(** One turn of the outer loop of [smooth_path]: the points added for
    the segment from [p1] to [p2]; [distance] is
    [carla.Location.distance]. *)
Definition segment (distance : Vector3D → Vector3D → Q) (step : Q) (p1 p2 : Vector3D)
  : error + list Vector3D :=
  match div (distance p1 p2) step with
  | inr ratio =>
      let n := int_of_float ratio in
      inr (map (λ j, lerp p1 p2 (inject_Z j / inject_Z n)%Q) (seqZ 0 n))
  | inl e => inl e
  end.

(** The outer loop, on the locations of the path. *)
Fixpoint segments (distance : Vector3D → Vector3D → Q) (step : Q) (path : list Vector3D)
  : error + list Vector3D :=
  match path with
  | p1 :: ((p2 :: _) as rest) =>
      match segment distance step p1 p2 with
      | inr points =>
          match segments distance step rest with
          | inr more => inr (points ++ more)
          | inl e => inl e
          end
      | inl e => inl e
      end
  | _ => inr []
  end.

(** [smooth_path(path, step)]; [path[-1]] of an empty path is an
    [IndexError]. *)
Definition smooth_path (distance : Vector3D → Vector3D → Q) (path : list Vector3D)
    (step : Q) : error + list Vector3D :=
  match segments distance step path with
  | inr smoothed =>
      match last path with
      | Some p => inr (smoothed ++ [p])
      | None => inl IndexError
      end
  | inl e => inl e
  end.

(** Two locations with equal coordinates. *)
Definition same_location (p q : Vector3D) : Prop :=
  (x p == x q)%Q ∧ (y p == y q)%Q ∧ (z p == z q)%Q.

(** The pairs of consecutive locations of a path. *)
Fixpoint consecutive (path : list Vector3D) : list (Vector3D * Vector3D) :=
  match path with
  | p1 :: ((p2 :: _) as rest) => (p1, p2) :: consecutive rest
  | _ => []
  end.

End PurePursuit.

(** ** Sample readings

    A red light whose stop line is at the origin and faces along x, a
    vehicle 3 m past that line moving along x at [speed] m/s, inside the
    light's trigger volume, and the same vehicle under a green light. *)

Module Sample.

Definition stop_line : Waypoint :=
  {| wp_location := {| x := 0; y := 0; z := 0 |};
     wp_forward := {| x := 1; y := 0; z := 0 |} |}.

Definition light (state : TrafficLightState) : TrafficLight :=
  {| get_state := state;
     get_stop_waypoints := [stop_line];
     trigger_world := {| x := 0; y := 0; z := 0 |};
     trigger_extent := {| x := 5; y := 5; z := 5 |} |}.

Definition past_line (state : TrafficLightState) (speed : Q) : Vehicle :=
  {| get_location := {| x := 3; y := 0; z := 0 |};
     get_velocity := {| x := speed; y := 0; z := 0 |};
     get_traffic_light := Some (light state) |}.

(** A red light without stop waypoint, and a vehicle on a face of its
    trigger volume. *)
Definition bare_light : TrafficLight :=
  {| get_state := Red;
     get_stop_waypoints := [];
     trigger_world := {| x := 0; y := 0; z := 0 |};
     trigger_extent := {| x := 5; y := 5; z := 5 |} |}.

Definition on_face (speed : Q) : Vehicle :=
  {| get_location := {| x := 5; y := 0; z := 0 |};
     get_velocity := {| x := speed; y := 0; z := 0 |};
     get_traffic_light := Some bare_light |}.

(** Two sessions: one with a collision and a red light run, one
    without incident. *)
Definition crash : TeamMonitor.session :=
  {| TeamMonitor.session_events :=
       [ TeamMonitor.CollisionEvent {| x := 0; y := 0; z := 0 |} "static.prop.barrel";
         TeamMonitor.Tick (past_line Red 8) ];
     TeamMonitor.session_ts := "2025-01-01 10:00:00";
     TeamMonitor.session_now := "2025-01-01 10:00:01" |}.

Definition clean : TeamMonitor.session :=
  {| TeamMonitor.session_events := [TeamMonitor.TurnStatus true 100];
     TeamMonitor.session_ts := "2025-01-02 10:00:00";
     TeamMonitor.session_now := "2025-01-02 10:00:01" |}.

(** Three waypoints 2 m apart on the x axis, and the distance between
    two locations of that axis. *)
Definition waypoints : list Vector3D :=
  [ {| x := 0; y := 0; z := 0 |}; {| x := 2; y := 0; z := 0 |};
    {| x := 4; y := 0; z := 0 |} ].

Definition along_x (p q : Vector3D) : Q := Qabs (x q - x p).

(** The speed of a vehicle that moves along the x axis. *)
Definition speed_along_x (v : Vector3D) : Q := Qabs (x v).

End Sample.

(** * Properties of the embedding *)

(** ** [int] reads back what [str] prints *)

Section int_str.
Import Py.

Lemma all_digits_string_of_uint (d : Decimal.uint) :
  all_digits (NilEmpty.string_of_uint d) = true.
Proof. induction d; simpl; auto. Qed.

Lemma isdigit_not_space (c : ascii) : isdigit c = true → Py_ISSPACE c = false.
Proof.
  by destruct c as [[] [] [] [] [] [] [] []].
Qed.

Lemma isdigit_not_underscore (c : ascii) : isdigit c = true → Ascii.eqb c "_" = false.
Proof.
  by destruct c as [[] [] [] [] [] [] [] []].
Qed.

Lemma rstrip_digits (s : string) :
  all_digits s = true → rstrip_with Py_ISSPACE s = s.
Proof.
  induction s as [|c r IH]; [done|]. simpl. intros [Hc Hr]%andb_true_iff.
  rewrite IH by done. destruct r; [|done]. by rewrite isdigit_not_space.
Qed.

Lemma strip_digits (s : string) :
  all_digits s = true → strip_with Py_ISSPACE s = s.
Proof.
  intros H. unfold strip_with. destruct s as [|c r]; [done|].
  simpl in H. apply andb_true_iff in H as [Hc Hr].
  cbn [lstrip_with]. rewrite isdigit_not_space by done.
  apply rstrip_digits. simpl. by rewrite Hc.
Qed.

Lemma digits_of_digits (s : string) :
  all_digits s = true → digits_of true s = Some s.
Proof.
  induction s as [|c r IH]; [done|]. simpl. intros [Hc Hr]%andb_true_iff.
  by rewrite isdigit_not_underscore, IH.
Qed.

Lemma Z_of_digits_to_uint (p : positive) :
  Z_of_digits (NilEmpty.string_of_uint (Pos.to_uint p)) = Some (Z.pos p).
Proof.
  pose proof (all_digits_string_of_uint (Pos.to_uint p)) as Hd.
  pose proof (Unsigned.to_uint_nonnil p) as Hnil.
  unfold Z_of_digits.
  assert (digits_of false (NilEmpty.string_of_uint (Pos.to_uint p))
          = Some (NilEmpty.string_of_uint (Pos.to_uint p))) as ->.
  { destruct (NilEmpty.string_of_uint (Pos.to_uint p)) as [|c r] eqn:E.
    - by destruct (Pos.to_uint p).
    - simpl in *. apply andb_true_iff in Hd as [Hc Hr].
      by rewrite isdigit_not_underscore, digits_of_digits. }
  simpl.
  assert (NilEmpty.string_of_uint (Pos.to_uint p) = NilZero.string_of_uint (Pos.to_uint p)) as ->.
  { by destruct (Pos.to_uint p). }
  rewrite NilZero.usu by done. simpl.
  unfold Z.of_uint. by rewrite Unsigned.of_to.
Qed.

Lemma string_of_uint_to_uint (p : positive) :
  NilZero.string_of_uint (Pos.to_uint p) = NilEmpty.string_of_uint (Pos.to_uint p).
Proof. pose proof (Unsigned.to_uint_nonnil p). by destruct (Pos.to_uint p). Qed.

Lemma int_str (n : Z) : int (str n) = Some n.
Proof.
  unfold str, int. destruct n as [|p|p]; [done| |]; simpl;
    rewrite string_of_uint_to_uint;
    pose proof (all_digits_string_of_uint (Pos.to_uint p)) as Hd.
  - rewrite strip_digits by done.
    rewrite <- (Z_of_digits_to_uint p).
    destruct (NilEmpty.string_of_uint (Pos.to_uint p)) as [|c r] eqn:E.
    + by destruct (Pos.to_uint p).
    + simpl in Hd. apply andb_true_iff in Hd as [Hc _].
      by destruct c as [[] [] [] [] [] [] [] []].
  - unfold strip_with.
    change (lstrip_with Py_ISSPACE (String "-" ?r)) with (String "-" r).
    cbn [rstrip_with]. rewrite rstrip_digits by done.
    pose proof (Z_of_digits_to_uint p) as HZ.
    destruct (NilEmpty.string_of_uint (Pos.to_uint p)) as [|c r] eqn:E.
    + by destruct (Pos.to_uint p).
    + simpl. by rewrite HZ.
Qed.

End int_str.

(** ** Rational comparisons *)

Lemma Qltb_lt (a b : Q) : Qltb a b = true ↔ (a < b)%Q.
Proof.
  unfold Qltb. rewrite negb_true_iff. split.
  - intros H. apply Qnot_le_lt. intros Hle.
    apply Qle_bool_iff in Hle. congruence.
  - intros H. destruct (Qle_bool b a) eqn:E; [|done].
    apply Qle_bool_iff in E. by apply Qlt_not_le in H.
Qed.

Lemma Qltb_ge (a b : Q) : Qltb a b = false ↔ (b <= a)%Q.
Proof.
  unfold Qltb. rewrite negb_false_iff. apply Qle_bool_iff.
Qed.

(** ** Collision zones *)

Section collision_zones.
Import CollisionMonitor.

Lemma in_zone_lt (loc zone : Vector3D) :
  in_zone loc zone = true ↔ (euclidean_distance_sq loc zone < sq ZONE_RADIUS)%Q.
Proof. apply Qltb_lt. Qed.

(** The clean-up that opens [_on_collision] keeps the zones within the
    radius, so the [any] test that follows sees a zone exactly when the
    monitor had one within the radius before the call. *)
Lemma existsb_filter_same {A} (p : A → bool) (l : list A) :
  existsb p (List.filter p l) = existsb p l.
Proof.
  induction l as [|a l IH]; [done|]. simpl.
  destruct (p a) eqn:E; simpl; by rewrite ?E, ?IH.
Qed.

Lemma filter_none {A} (p : A → bool) (l : list A) :
  existsb p l = false → List.filter p l = [].
Proof.
  induction l as [|a l IH]; [done|]. simpl.
  destruct (p a); simpl; [done|]. apply IH.
Qed.

(** A collision that no zone absorbs is counted once: one of the two
    counters goes up by one, chosen by the ["vehicle"] test alone, and
    the zone list becomes the vehicle's location. *)
Lemma _on_collision_counted (self : t) (loc : Vector3D) (type_id : string) :
  existsb (in_zone loc) (zones self) = false →
  let self' := _on_collision self loc type_id in
  zones self' = [loc] ∧
  (if Py.contains "vehicle" type_id
   then dynamic_count self' = (dynamic_count self + 1)%Z ∧
        static_count self' = static_count self
   else static_count self' = (static_count self + 1)%Z ∧
        dynamic_count self' = dynamic_count self).
Proof.
  intros Hfree. unfold _on_collision. simpl.
  rewrite existsb_filter_same, Hfree, (filter_none _ _ Hfree).
  by destruct (Py.contains "vehicle" type_id).
Qed.

Lemma _on_collision_absorbed (self : t) (loc : Vector3D) (type_id : string) :
  existsb (in_zone loc) (zones self) = true →
  _on_collision self loc type_id = _cleanup_zones self loc.
Proof.
  intros Hin. unfold _on_collision. simpl.
  by rewrite existsb_filter_same, Hin.
Qed.

End collision_zones.

(** ** Collision zones on computed distances *)

Section computed_zones.
Import CollisionMonitor FloatCollisionMonitor.
Variable euclidean_distance : Vector3D → Vector3D → Q.

Lemma computed_in_zone_lt (loc zone : Vector3D) :
  in_zone euclidean_distance loc zone = true ↔
  (euclidean_distance loc zone < ZONE_RADIUS)%Q.
Proof. apply Qltb_lt. Qed.

Lemma computed_in_zone_ge (loc zone : Vector3D) :
  in_zone euclidean_distance loc zone = false ↔
  (ZONE_RADIUS <= euclidean_distance loc zone)%Q.
Proof. apply Qltb_ge. Qed.

(** A collision that no zone absorbs is counted once, and the zone
    list becomes the vehicle's location. *)
Lemma computed_on_collision_counted (self : t) (loc : Vector3D) (type_id : string) :
  existsb (in_zone euclidean_distance loc) (zones self) = false →
  let self' := _on_collision euclidean_distance self loc type_id in
  zones self' = [loc] ∧
  (if Py.contains "vehicle" type_id
   then dynamic_count self' = (dynamic_count self + 1)%Z ∧
        static_count self' = static_count self
   else static_count self' = (static_count self + 1)%Z ∧
        dynamic_count self' = dynamic_count self).
Proof.
  intros Hfree. unfold _on_collision. simpl.
  rewrite existsb_filter_same, Hfree, (filter_none _ _ Hfree).
  by destruct (Py.contains "vehicle" type_id).
Qed.

Lemma computed_on_collision_absorbed (self : t) (loc : Vector3D) (type_id : string) :
  existsb (in_zone euclidean_distance loc) (zones self) = true →
  _on_collision euclidean_distance self loc type_id
  = _cleanup_zones euclidean_distance self loc.
Proof.
  intros Hin. unfold _on_collision. simpl.
  by rewrite existsb_filter_same, Hin.
Qed.

Lemma computed_total_collisions_counted (self : t) (loc : Vector3D) (type_id : string) :
  existsb (in_zone euclidean_distance loc) (zones self) = false →
  total_collisions (_on_collision euclidean_distance self loc type_id)
  = (total_collisions self + 1)%Z.
Proof.
  intros Hfree.
  destruct (computed_on_collision_counted self loc type_id Hfree) as [_ H].
  unfold total_collisions.
  destruct (Py.contains "vehicle" type_id); destruct H as [-> ->]; lia.
Qed.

* **THE PROBLEM**
Would you please work out how many lines of the data hold "Fixpoint"? Reply with the number alone.

* **YOUR RESPONSE**
2